Raw data
-- Opening Marker --
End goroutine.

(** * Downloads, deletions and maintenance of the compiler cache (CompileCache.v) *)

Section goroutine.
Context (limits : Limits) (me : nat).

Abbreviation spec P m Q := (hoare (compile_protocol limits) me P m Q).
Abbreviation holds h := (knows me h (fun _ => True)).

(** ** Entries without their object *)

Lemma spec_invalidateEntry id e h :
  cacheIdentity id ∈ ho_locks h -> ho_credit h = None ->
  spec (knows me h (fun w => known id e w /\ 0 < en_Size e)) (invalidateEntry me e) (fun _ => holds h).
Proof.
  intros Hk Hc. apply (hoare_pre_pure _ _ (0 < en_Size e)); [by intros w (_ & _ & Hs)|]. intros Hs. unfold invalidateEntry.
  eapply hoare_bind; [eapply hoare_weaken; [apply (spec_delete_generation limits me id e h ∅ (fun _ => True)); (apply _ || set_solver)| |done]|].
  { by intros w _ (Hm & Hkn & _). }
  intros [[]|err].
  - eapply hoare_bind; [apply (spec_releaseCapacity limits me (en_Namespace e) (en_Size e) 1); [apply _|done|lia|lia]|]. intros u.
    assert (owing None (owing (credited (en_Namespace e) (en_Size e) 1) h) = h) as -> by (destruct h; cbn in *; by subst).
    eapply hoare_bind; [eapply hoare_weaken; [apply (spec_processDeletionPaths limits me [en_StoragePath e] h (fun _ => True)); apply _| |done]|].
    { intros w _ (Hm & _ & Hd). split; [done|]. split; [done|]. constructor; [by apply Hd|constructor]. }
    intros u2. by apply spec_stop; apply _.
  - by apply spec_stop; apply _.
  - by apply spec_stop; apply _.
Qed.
-- Closing Marker --
-- Opening Marker --
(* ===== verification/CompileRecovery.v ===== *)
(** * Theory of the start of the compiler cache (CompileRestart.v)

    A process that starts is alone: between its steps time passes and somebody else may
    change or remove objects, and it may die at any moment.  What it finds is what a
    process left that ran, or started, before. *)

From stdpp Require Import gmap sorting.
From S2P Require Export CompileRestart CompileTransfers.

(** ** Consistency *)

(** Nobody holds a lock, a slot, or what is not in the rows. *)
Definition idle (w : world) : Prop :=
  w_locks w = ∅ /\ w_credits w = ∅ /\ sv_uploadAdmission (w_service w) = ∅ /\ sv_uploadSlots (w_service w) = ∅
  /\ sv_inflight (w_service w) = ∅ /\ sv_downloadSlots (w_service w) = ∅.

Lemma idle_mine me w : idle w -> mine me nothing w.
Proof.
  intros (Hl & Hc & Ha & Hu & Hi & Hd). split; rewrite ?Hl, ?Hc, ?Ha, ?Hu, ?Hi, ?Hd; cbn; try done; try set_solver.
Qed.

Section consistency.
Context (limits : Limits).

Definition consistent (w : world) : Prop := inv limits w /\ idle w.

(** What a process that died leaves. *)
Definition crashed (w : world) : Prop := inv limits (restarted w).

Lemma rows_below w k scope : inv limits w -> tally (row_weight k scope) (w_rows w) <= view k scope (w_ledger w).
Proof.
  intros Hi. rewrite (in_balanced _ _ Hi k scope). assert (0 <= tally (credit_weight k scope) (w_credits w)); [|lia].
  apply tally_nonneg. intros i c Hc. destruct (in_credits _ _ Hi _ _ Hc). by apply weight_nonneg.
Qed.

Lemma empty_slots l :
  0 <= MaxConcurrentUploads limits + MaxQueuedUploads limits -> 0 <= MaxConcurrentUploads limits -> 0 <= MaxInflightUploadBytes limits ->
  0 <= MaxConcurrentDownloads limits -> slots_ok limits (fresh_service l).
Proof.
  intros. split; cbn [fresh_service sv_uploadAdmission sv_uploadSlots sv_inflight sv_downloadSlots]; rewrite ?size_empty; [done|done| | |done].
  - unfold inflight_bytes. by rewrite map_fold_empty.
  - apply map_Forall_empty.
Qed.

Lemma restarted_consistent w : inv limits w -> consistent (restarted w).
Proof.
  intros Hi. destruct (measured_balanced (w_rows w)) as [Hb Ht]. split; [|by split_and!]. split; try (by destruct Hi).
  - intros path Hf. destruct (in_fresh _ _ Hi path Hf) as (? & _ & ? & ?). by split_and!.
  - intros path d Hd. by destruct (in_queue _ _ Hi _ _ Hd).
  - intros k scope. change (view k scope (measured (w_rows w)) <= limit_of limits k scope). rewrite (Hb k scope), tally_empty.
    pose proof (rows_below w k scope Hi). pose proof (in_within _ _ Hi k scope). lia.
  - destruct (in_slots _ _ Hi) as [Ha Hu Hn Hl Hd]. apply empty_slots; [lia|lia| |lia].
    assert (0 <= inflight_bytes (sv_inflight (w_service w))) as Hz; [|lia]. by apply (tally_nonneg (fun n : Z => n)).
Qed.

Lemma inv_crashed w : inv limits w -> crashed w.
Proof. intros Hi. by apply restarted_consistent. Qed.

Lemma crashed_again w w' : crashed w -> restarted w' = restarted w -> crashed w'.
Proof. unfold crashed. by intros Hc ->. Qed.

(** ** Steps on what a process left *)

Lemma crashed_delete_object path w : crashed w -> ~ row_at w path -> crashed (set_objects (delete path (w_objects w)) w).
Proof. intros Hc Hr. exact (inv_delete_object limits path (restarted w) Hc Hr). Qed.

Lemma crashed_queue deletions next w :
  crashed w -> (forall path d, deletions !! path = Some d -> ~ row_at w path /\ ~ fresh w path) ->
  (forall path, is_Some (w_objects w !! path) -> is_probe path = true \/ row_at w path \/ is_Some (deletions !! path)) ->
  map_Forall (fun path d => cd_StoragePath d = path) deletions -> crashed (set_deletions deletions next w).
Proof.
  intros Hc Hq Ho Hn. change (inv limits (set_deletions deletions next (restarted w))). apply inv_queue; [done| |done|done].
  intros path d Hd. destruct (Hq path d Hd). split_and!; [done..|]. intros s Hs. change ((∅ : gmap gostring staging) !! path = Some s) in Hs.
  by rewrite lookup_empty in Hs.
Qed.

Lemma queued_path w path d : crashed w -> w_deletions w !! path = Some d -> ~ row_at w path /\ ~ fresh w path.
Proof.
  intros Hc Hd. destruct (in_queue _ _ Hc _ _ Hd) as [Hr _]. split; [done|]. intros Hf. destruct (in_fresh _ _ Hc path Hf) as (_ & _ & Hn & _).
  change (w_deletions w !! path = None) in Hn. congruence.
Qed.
-- Closing Marker --
Exercise description
The response must contain every line from the listing above in which the string "view" appears.

Answer space
Lemma rows_below w k scope : inv limits w -> tally (row_weight k scope) (w_rows w) <= view k scope (w_ledger w).
  - intros k scope. change (view k scope (measured (w_rows w)) <= limit_of limits k scope). rewrite (Hb k scope), tally_empty.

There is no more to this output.